Obligation de livraison et réception dans les contrats d’entreprise
Le maître d'ouvrage est tenu de prendre livraison de la chose et de “réceptionner” le travail de l'entrepreneur. L'obligation de prendre de livraison, qui n'a lieu d'être que lorsque le contrat d'entreprise porte sur une chose corporelle, consiste pour le maître d'ouvrage dans l'acte matériel de venir la retirer chez l'entrepreneur, sauf stipulations contraires mettant la livraison à la charge de ce dernier. Le manquement à cette obligation de retirement est sanctionné par la loi. Lorsque le contrat d'entreprise porte sur un meuble destiné à être façonné, réparé ou nettoyé, une loi du 31 décembre 1903 relative à la vente de certains objets abandonnés permet à l'entrepreneur de saisir la justice pour faire vendre aux enchères les objets non retirés passé un certain délai, et se faire ainsi payer, sur le produit de la vente, sa prestation et les éventuels frais de conservation de la chose. Le propriétaire peut s'opposer à la vente par exploit signifié au professionnel, sachant que cette opposition emporte de plein droit citation à comparaître à la première audience de la juridiction qui a autorisé la vente.
La réception : acte d’acquiescement au travail exécuté
La réception consiste pour le maître d'ouvrage à acquiescer au travail exécuté par l'entrepreneur. Si, lorsque le contrat d'entreprise porte sur un objet mobilier corporel, la livraison se confond en pratique avec la réception, la jurisprudence distingue entre les deux lorsque le contrat porte sur un immeuble. Selon la Haute juridiction, la réception ne consiste pas seulement dans la livraison de l'ouvrage, mais aussi dans l'approbation du travail réalisé par le maître d'ouvrage. La réception, qui est l'acte par lequel le maître de l'ouvrage déclare accepter l'ouvrage, avec ou sans réserves, a pour objet de consacrer l'accord des parties sur sa conformité aux termes du contrat tandis que la livraison, qui est le fait pour le constructeur de mettre son cocontractant en possession de l'immeuble, se caractérise par la remise effective des clés et suppose que les travaux pouvant rester à achever ou à reprendre ne lui interdisent pas d'y habiter dans des conditions normales. La réception peut être intégrale ou partielle. La réception définitive de l'ouvrage ne peut intervenir qu'après l'achèvement des travaux par la suppression des malfaçons.

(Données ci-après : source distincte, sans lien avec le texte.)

(** Store the chunk of [f] unless its index has already arrived. *)
Definition store_chunk (f : Fragment) (p : Partial) : Partial * Z :=
  match pt_chunks p !! Z.to_nat (fr_index f) with
  | Some None =>
      (mkPartial (pt_frag_count p) (<[Z.to_nat (fr_index f) := Some (fr_chunk f)]> (pt_chunks p))
         (pt_have p + 1) (pt_bytes p + zlen (fr_chunk f)), zlen (fr_chunk f))
  | _ => (p, 0)
  end.

Definition ensure_slot (key : Key) (f : Fragment) (r : Reassembler) : Reassembler :=
  match rs_partials r !! key with
  | Some _ => r
  | None =>
      let r := evict_if_needed (zlen (fr_chunk f)) r in
      set_parts r
        (<[key := mkPartial (fr_count f) (replicate (Z.to_nat (fr_count f)) None) 0 0]> (rs_partials r))
        (rs_order r ++ [key]) (rs_buffered r)
  end.

(** The optional kind filter rejects [kind]. *)
Definition other_kind (r : Reassembler) (kind : Z) : bool :=
  match rs_only_kind r with Some want => bool_decide (kind <> want) | None => false end.

Definition accept (source : string) (packet : bytes) (r : Reassembler) : option bytes * Reassembler :=
  match parse_fragment packet with
  | None => (None, r)
  | Some f =>
      if other_kind r (fr_kind f) then (None, r)
      else
        let key : Key := (source, fr_msg_id f, fr_kind f) in
        let r := ensure_slot key f r in
        match rs_partials r !! key with
        | None => (None, r)
        | Some p =>
            if decide (pt_frag_count p <> fr_count f \/ fr_index f >= zlen (pt_chunks p)) then (None, r)
            else
              let (p, added) := store_chunk f p in
              let buffered := rs_buffered r + added in
              if decide (pt_have p = pt_frag_count p) then
                (Some (mjoin (default [] <$> pt_chunks p)),
                 set_parts r (delete key (rs_partials r)) (filter (fun k => k <> key) (rs_order r))
                   (saturating_sub buffered (pt_bytes p)))
              else (None, set_parts r (<[key := p]> (rs_partials r)) (rs_order r) buffered)
        end
  end.

(** Packets as they come off the air, with their senders. *)
Fixpoint accept_all (tr : list (string * bytes)) (r : Reassembler) : Reassembler :=
  match tr with
  | [] => r
  | (s, p) :: tr => accept_all tr (accept s p r).2
  end.

(** ** Parsing and splitting *)

Lemma parse_frag_packet kind id count i chunk :
  0 <= kind < 256 -> 0 <= id < 2 ^ 16 -> 0 <= Z.of_nat i < count -> count <= MAX_FRAGMENTS ->
  parse_fragment (frag_packet kind id count i chunk) = Some (mkFragment kind id (Z.of_nat i) count chunk).
Proof.
  unfold MAX_FRAGMENTS. intros Hk Hid Hi Hc.
  assert (forall z, 0 <= z < 2 ^ 16 -> exists a b, be_bytes 2 z = [a; b] /\ be_val [a; b] = z) as H2.
  { intros z Hz. pose proof (length_be_bytes 2 z) as Hl. pose proof (be_val_bytes 2 z) as Hv.
    destruct (be_bytes 2 z) as [|a [|b [|]]]; try done. exists a, b. split; [done|].
    rewrite Hv. by apply Z.mod_small. }
  unfold frag_packet. destruct (H2 id Hid) as (a & b & -> & Ha).
  destruct (H2 (Z.of_nat i)) as (c & d & -> & Hcd); [lia|]. destruct (H2 count) as (e & f & -> & Hef); [lia|].
  cbn [app parse_fragment]. rewrite Ha, Hcd, Hef, !bval_byte_of, (Z.mod_small kind) by lia.
  rewrite decide_False by (vm_compute; naive_solver). rewrite decide_False by (unfold MAX_FRAGMENTS; lia). done.
Qed.

Lemma zlen_frag_packet kind id count i chunk : zlen (frag_packet kind id count i chunk) = HEADER_LEN + zlen chunk.
Proof. unfold frag_packet. rewrite !zlen_app, !zlen_be_bytes. unfold HEADER_LEN, zlen. simpl. lia. Qed.

Lemma parse_fragment_bounds p f :
  parse_fragment p = Some f ->
  0 <= fr_index f < fr_count f /\ fr_count f <= MAX_FRAGMENTS /\ zlen (fr_chunk f) = zlen p - HEADER_LEN.
Proof.
  unfold parse_fragment. do 10 (destruct p as [|? p]; [done|]). case_decide; [done|].
  case_decide as Hc; [done|]. intros [= <-]. cbn [fr_index fr_count fr_chunk].
  pose proof (be_val_range [b5; b6]). rewrite !zlen_cons. unfold HEADER_LEN. lia.
Qed.

Lemma chunks_spec fuel n l :
  (0 < n)%nat -> (length l <= fuel)%nat ->
  mjoin (chunks_fuel fuel n l) = l /\ Forall (fun c => length c <= n)%nat (chunks_fuel fuel n l) /\
  Z.of_nat (length (chunks_fuel fuel n l)) = div_ceil (zlen l) (Z.of_nat n).
Proof.
  intros Hn. revert l. induction fuel as [|fuel IH]; intros [|x l] Hl; cbn [length] in Hl; try lia.
  - split; [done|]. split; [constructor|]. unfold div_ceil, zlen. cbn [length]. symmetry. apply Z.div_small. lia.
  - split; [done|]. split; [constructor|]. unfold div_ceil, zlen. cbn [length]. symmetry. apply Z.div_small. lia.
  - cbn [chunks_fuel]. destruct (IH (drop n (x :: l))) as (H1 & H2 & H3).
    { rewrite length_drop. cbn [length]. lia. }
    split; [|split].
    + change (take n (x :: l) ++ mjoin (chunks_fuel fuel n (drop n (x :: l))) = x :: l). rewrite H1. apply take_drop.
    + constructor; [|done]. rewrite length_take. lia.
    + cbn [length]. rewrite Nat2Z.inj_succ, H3. unfold div_ceil, zlen. rewrite length_drop. cbn [length].
      destruct (decide (n <= S (length l))%nat).
      * replace (Z.of_nat (S (length l)) + Z.of_nat n - 1)
          with (Z.of_nat (S (length l) - n) + Z.of_nat n - 1 + 1 * Z.of_nat n) by lia.
        rewrite Z.div_add by lia. lia.
      * replace (S (length l) - n)%nat with 0%nat by lia. rewrite (Z.div_small (Z.of_nat 0 + _ - 1)) by lia.
        apply (Z.div_unique _ _ _ (Z.of_nat (length l))); lia.
Qed.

Les conséquences juridiques de la réception
La réception emporte différentes conséquences. D'abord, c'est à compter de la réception définitive des travaux que le maître d'ouvrage est tenu de régler le prix ou le solde du prix des travaux réalisés par l'entrepreneur. En l'absence de réception, il ne saurait y avoir transfert de la garde de l'ouvrage et des risques. En effet, à défaut de réception de l'ouvrage, la charge des risques doit être supportée par l'entrepreneur, même si la destruction de la chose constitue pour lui un cas de force majeure imprévisible et irrésistible. En outre, la réception sans réserves couvre les défauts de conformité apparents. Par ailleurs, la réception de l'ouvrage - avec ou sans réserves - met fin au contrat d'entreprise et marque le point de départ des garanties dues par l’entrepreneur en faisant courir les délais des actions en responsabilité contre lui.
La réception et ses différentes formes : expresse, tacite, judiciaire
La réception peut prendre différentes formes : elle peut être expresse, tacite ou judiciaire. La réception tacite a donné lieu à un contentieux abondant. Selon la Haute juridiction, la prise de possession ne vaut réception tacite que si, intervenant après l'achèvement des travaux, elle révèle l'approbation du maître d'ouvrage. Cette prise de possession doit être caractérisée par une volonté non équivoque du client d'accepter les travaux. La réception tacite est présumée, lorsque la prise de possession se cumule avec le paiement intégral des travaux facturés par l'entrepreneur. En l'absence de réception amiable, la réception judiciaire peut être ordonnée si les travaux sont en état d'être reçus, c'est-à-dire s'il satisfait à sa destination, ce qui n'exclut pas l'existence de réserves.